The analysis also contributes to the literature on decentralization and its role in health systems improvement. As Roman et al point out, there will be little change where decision space is unavailable [37]. Decentralization has the potential to improve the South African health system experiencing epidemiological transition, with entrenched health inequalities, and an evolving situation in relation to PHC re-engineering, and COVID-19. Widening CHW decision space in this context has the potential to reap great dividends [47]. Decentralization however exists to different degrees and in varying extents across different settings [46][48][49][50].
The analysis suggests that mutually supportive, bottom-up approaches are likely to support PHC reforms and COVID responses, consolidating and harmonising strengths at different levels of the system. ‘Post-COVID’, further challenges play out related to the continued widening and deepening of health inequalities [51], the global human resources for health crisis [52], and the ascendant double burden of infectious and non-communicable disease in LMICs [28][53]. These affirm the need for new forms of real-time health systems and policy learning combining insights from implementation experience with policy and planning [54][55].
Methodological reflections
The analysis was based on a small sample, albeit representative of the surveillance area, and reasonably representative of the province. Positive response bias among respondents may have also been a risk. This was mitigated by triangulating multiple data sources. Deepening the small evaluative evidence base on participatory learning interventions is a priority in future. Decision space is an approach to understand how decentralised health systems operate. It has not been applied in great depth to CHW roles and functions, however, enabled evaluation of a short-term training intervention. In terms of reflexivity and positionality, researchers observed and empathized with female CHWs, in their bid to provide for their families and expectations of resilience.

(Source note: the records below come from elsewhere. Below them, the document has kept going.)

(* ===== verification/H1ClientSpec.v ===== *)
(** * HTTP/1 client session: theorems *)

From stdpp Require Import base list numbers strings.
From Stdlib Require Import ZArith Lia.
From S2P Require Import Prelude Errors Text Headers Parser BodyReader BodyReaderSafety BodyDecode BodySpec BodyFraming BodySteady.
From S2P Require Import BodyWriter Framing HeadersSpec FramingSpec H1Server H1Client.
Local Open Scope Z_scope.

Lemma BufRef_empty_get r b w : BufRef_is_empty r = true -> BufRef_get r b = Some w -> w = [].
Proof.
  unfold BufRef_is_empty, BufRef_get. intros He%Z.eqb_eq Hs. apply slice_length in Hs.
  apply zlen_zero. lia.
Qed.
Lemma BufRef_nonempty_get r b w : BufRef_is_empty r = false -> BufRef_get r b = Some w -> w <> [].
Proof.
  unfold BufRef_is_empty, BufRef_get. intros He%Z.eqb_neq Hs ->. apply slice_length in Hs.
  change (zlen []) with 0 in Hs. lia.
Qed.

Section client.
Context {hmap : Type -> Type} `{HM : HMap hmap, HL : !HMapLaws hmap} {Uri : Type} `{HC : HttpCrate Uri}.
Context (httparse_response : ResponseParserConfig -> Z -> list byte -> ParseStatus ParsedResponse + ParseError).
Context (parse : list byte -> chunk_status) (io_error : IoError).

Abbreviation Sess := (@Client.HttpSession hmap Uri).
Abbreviation Req := (RequestHeader hmap Uri).
Abbreviation Resp := (ResponseHeader hmap).
Abbreviation Task := (@Server.HttpTask hmap).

The analysis supported increased understanding of health workers in lower levels of the system, their difficulties and bureaucratic challenges faced with regards to decentralization. Capacity building of actors in the health system is warranted in this regard. Otherwise, the HDSS institutional base was a major factor conferring legitimacy on the learning platform and process owing to the long-established presence of and trust relationships with rural communities and the district health system. As stable public health observatories, HDSSs occupy strategically important positions to broker data-driven decision-making between people and services.